[[ INPUT, beginning ]]

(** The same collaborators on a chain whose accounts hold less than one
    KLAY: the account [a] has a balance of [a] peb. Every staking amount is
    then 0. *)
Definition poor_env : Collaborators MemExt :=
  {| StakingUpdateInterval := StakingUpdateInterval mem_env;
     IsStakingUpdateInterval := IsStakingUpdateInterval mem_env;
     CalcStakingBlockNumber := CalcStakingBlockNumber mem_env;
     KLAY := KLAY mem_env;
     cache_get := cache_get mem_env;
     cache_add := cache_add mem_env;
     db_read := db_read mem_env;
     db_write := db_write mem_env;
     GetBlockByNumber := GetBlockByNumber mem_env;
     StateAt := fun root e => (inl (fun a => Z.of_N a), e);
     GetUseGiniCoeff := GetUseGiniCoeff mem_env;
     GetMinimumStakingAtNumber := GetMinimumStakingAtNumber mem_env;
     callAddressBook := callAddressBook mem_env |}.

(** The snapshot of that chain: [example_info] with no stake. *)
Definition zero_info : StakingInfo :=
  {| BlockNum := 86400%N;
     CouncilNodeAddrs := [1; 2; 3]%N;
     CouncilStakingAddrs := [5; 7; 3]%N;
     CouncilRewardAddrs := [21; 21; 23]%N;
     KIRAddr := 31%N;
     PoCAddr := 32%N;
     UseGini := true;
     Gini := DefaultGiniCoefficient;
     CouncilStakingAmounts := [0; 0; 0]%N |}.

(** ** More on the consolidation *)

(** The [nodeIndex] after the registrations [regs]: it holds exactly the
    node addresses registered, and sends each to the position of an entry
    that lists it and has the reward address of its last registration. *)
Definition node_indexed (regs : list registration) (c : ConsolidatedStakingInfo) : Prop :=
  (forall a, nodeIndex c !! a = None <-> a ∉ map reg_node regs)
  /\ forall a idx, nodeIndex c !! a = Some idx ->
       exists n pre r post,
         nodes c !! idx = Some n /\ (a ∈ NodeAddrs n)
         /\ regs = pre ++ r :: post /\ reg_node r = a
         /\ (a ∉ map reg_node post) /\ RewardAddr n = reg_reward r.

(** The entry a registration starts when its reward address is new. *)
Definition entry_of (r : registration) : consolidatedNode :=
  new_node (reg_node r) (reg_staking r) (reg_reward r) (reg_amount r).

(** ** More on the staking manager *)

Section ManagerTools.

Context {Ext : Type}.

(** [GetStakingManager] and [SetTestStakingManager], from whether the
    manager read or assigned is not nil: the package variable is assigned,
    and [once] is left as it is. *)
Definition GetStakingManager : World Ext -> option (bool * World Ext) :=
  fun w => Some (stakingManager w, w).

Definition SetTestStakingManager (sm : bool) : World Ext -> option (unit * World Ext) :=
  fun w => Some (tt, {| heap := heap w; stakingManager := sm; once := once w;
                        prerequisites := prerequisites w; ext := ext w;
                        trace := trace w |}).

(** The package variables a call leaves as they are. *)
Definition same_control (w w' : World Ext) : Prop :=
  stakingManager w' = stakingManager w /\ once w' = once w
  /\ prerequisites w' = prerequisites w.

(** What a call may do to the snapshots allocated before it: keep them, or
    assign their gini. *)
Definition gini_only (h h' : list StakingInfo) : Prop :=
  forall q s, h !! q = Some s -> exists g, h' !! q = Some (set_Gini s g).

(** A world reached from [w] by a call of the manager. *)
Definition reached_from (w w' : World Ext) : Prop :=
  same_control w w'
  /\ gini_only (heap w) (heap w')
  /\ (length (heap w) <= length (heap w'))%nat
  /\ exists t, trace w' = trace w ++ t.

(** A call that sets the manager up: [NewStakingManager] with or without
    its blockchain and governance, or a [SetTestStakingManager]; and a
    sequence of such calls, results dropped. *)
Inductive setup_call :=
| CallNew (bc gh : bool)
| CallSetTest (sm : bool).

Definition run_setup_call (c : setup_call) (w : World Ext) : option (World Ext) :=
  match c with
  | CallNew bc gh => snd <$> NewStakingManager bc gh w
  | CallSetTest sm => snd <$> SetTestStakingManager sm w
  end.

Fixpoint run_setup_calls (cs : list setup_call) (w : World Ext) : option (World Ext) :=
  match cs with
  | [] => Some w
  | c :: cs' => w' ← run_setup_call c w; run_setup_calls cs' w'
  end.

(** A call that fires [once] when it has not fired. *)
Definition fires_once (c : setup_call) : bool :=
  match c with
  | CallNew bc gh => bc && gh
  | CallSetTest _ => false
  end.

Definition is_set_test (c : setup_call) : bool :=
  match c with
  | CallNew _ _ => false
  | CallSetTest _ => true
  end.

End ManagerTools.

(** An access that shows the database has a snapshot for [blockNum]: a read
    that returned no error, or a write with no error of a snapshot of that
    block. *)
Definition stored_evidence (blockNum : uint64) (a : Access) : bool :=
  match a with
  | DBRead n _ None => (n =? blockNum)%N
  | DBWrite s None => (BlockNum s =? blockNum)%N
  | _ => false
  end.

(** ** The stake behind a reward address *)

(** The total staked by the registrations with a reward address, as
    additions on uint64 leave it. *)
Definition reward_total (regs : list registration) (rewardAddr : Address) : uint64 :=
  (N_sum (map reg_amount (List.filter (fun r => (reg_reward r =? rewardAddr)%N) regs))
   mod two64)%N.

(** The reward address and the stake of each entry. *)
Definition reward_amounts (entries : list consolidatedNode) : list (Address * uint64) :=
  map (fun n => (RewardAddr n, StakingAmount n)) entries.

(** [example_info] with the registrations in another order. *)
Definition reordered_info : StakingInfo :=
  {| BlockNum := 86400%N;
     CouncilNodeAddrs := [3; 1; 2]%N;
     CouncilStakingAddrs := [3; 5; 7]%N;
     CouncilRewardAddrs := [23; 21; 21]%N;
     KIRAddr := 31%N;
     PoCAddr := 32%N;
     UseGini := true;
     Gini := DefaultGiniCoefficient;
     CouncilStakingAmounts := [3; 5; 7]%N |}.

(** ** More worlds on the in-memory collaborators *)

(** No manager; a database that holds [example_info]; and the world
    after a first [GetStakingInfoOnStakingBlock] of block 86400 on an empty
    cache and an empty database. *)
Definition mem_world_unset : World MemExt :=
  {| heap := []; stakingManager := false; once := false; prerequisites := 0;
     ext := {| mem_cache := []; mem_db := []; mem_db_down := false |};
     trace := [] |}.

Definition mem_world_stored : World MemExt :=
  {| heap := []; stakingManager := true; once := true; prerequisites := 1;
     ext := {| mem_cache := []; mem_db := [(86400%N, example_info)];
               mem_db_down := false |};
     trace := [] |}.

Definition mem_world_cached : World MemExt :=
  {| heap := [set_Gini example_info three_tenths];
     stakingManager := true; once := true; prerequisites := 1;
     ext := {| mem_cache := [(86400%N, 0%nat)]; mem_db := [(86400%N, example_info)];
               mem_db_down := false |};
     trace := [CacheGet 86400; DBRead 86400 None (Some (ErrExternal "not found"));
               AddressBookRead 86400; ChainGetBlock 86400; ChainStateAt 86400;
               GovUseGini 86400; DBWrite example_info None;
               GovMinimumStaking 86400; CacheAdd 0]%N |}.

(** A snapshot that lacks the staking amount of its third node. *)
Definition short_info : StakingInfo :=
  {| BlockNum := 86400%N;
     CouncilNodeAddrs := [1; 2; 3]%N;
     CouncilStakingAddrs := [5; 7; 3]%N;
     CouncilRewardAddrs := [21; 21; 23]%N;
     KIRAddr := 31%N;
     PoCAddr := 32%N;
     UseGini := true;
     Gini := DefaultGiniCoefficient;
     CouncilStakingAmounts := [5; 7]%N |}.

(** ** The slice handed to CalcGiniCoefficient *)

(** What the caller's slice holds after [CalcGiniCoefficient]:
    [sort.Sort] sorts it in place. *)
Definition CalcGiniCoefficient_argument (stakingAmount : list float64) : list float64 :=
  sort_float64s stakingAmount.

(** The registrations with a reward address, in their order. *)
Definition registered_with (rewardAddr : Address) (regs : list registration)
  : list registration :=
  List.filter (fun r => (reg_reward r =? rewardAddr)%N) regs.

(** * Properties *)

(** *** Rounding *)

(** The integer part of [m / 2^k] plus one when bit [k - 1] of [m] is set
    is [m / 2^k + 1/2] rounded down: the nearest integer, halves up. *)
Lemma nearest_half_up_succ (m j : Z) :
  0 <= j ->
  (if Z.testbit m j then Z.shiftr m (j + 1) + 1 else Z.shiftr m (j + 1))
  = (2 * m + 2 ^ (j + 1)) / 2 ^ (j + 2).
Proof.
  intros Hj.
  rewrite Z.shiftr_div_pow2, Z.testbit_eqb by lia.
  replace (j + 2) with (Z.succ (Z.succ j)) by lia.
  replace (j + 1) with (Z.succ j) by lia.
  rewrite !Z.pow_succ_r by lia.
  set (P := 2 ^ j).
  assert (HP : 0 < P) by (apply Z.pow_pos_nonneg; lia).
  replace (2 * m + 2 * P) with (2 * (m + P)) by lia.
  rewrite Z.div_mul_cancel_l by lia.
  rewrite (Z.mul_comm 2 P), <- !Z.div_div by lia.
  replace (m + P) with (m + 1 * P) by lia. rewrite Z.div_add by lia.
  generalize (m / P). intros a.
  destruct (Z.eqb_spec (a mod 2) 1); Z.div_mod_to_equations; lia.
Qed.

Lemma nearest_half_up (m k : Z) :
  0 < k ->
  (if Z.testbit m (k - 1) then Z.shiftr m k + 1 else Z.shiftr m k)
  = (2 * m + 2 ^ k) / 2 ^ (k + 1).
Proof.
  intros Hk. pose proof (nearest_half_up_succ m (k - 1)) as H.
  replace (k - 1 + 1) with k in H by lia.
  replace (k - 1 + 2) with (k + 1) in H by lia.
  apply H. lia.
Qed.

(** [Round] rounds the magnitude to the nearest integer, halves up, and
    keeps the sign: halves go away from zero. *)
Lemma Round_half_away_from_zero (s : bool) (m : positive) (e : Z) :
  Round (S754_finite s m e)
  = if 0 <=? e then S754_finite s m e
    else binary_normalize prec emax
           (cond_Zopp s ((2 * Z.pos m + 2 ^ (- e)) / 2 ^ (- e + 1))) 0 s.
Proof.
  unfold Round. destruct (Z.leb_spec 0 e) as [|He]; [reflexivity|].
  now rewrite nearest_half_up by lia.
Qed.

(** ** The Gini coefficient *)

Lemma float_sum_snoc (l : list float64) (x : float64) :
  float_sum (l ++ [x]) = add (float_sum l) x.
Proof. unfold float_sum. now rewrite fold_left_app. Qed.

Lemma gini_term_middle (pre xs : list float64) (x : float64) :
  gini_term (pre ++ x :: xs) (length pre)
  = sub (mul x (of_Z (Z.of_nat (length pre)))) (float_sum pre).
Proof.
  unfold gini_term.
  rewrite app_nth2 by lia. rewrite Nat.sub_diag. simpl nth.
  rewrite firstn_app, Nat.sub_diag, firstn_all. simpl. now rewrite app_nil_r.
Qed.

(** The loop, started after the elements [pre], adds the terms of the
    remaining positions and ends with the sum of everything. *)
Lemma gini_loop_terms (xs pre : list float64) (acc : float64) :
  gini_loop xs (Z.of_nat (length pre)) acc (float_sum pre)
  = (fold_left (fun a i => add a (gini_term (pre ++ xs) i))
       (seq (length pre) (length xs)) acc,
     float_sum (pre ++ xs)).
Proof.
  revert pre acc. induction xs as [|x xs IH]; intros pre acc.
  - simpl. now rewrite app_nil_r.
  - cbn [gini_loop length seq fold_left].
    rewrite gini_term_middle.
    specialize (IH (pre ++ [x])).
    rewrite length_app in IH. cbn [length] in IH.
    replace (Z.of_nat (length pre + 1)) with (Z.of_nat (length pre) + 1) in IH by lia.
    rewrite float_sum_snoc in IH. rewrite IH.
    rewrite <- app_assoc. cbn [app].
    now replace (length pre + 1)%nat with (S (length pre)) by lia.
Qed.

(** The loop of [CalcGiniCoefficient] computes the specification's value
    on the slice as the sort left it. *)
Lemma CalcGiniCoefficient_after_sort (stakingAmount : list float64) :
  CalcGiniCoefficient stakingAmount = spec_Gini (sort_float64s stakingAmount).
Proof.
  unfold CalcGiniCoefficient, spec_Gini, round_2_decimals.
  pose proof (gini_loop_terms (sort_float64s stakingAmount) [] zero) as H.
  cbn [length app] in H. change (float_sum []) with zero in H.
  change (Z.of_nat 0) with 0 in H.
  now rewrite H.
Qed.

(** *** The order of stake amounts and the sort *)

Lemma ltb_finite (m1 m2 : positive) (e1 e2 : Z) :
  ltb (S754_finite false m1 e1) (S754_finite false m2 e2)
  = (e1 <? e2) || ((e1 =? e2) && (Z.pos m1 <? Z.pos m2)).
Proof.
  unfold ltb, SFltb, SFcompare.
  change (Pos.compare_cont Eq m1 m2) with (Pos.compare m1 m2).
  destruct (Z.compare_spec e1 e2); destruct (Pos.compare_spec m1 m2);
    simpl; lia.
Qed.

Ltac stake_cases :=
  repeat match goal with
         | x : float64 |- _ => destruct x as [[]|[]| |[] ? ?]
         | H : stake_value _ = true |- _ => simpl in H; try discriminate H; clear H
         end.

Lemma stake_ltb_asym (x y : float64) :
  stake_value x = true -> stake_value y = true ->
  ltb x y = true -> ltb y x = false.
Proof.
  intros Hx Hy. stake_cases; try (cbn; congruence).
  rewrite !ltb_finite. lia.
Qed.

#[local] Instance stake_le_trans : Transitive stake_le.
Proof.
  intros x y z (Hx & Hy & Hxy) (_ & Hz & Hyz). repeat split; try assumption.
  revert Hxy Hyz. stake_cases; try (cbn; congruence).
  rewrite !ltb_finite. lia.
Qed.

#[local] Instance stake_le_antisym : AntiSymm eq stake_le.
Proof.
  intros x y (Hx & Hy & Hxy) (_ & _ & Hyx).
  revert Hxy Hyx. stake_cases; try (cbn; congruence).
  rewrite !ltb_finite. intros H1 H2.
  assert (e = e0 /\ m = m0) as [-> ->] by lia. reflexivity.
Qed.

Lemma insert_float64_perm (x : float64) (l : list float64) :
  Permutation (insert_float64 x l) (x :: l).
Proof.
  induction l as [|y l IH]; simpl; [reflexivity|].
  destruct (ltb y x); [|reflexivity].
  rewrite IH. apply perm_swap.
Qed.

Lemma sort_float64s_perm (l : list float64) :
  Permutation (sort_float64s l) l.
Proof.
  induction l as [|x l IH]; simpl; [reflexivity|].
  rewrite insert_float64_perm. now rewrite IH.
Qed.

[[ INPUT, end ]]

▶ WHAT TO DO:
In the listing above, the lines from the one containing "remaining positions and" through the one containing "specialize (IH (pre ++ [x]))." must be set down exactly, with no other lines.

▶ RESPONSE BELOW:
    remaining positions and ends with the sum of everything. *)
Lemma gini_loop_terms (xs pre : list float64) (acc : float64) :
  gini_loop xs (Z.of_nat (length pre)) acc (float_sum pre)
  = (fold_left (fun a i => add a (gini_term (pre ++ xs) i))
       (seq (length pre) (length xs)) acc,
     float_sum (pre ++ xs)).
Proof.
  revert pre acc. induction xs as [|x xs IH]; intros pre acc.
  - simpl. now rewrite app_nil_r.
  - cbn [gini_loop length seq fold_left].
    rewrite gini_term_middle.
    specialize (IH (pre ++ [x])).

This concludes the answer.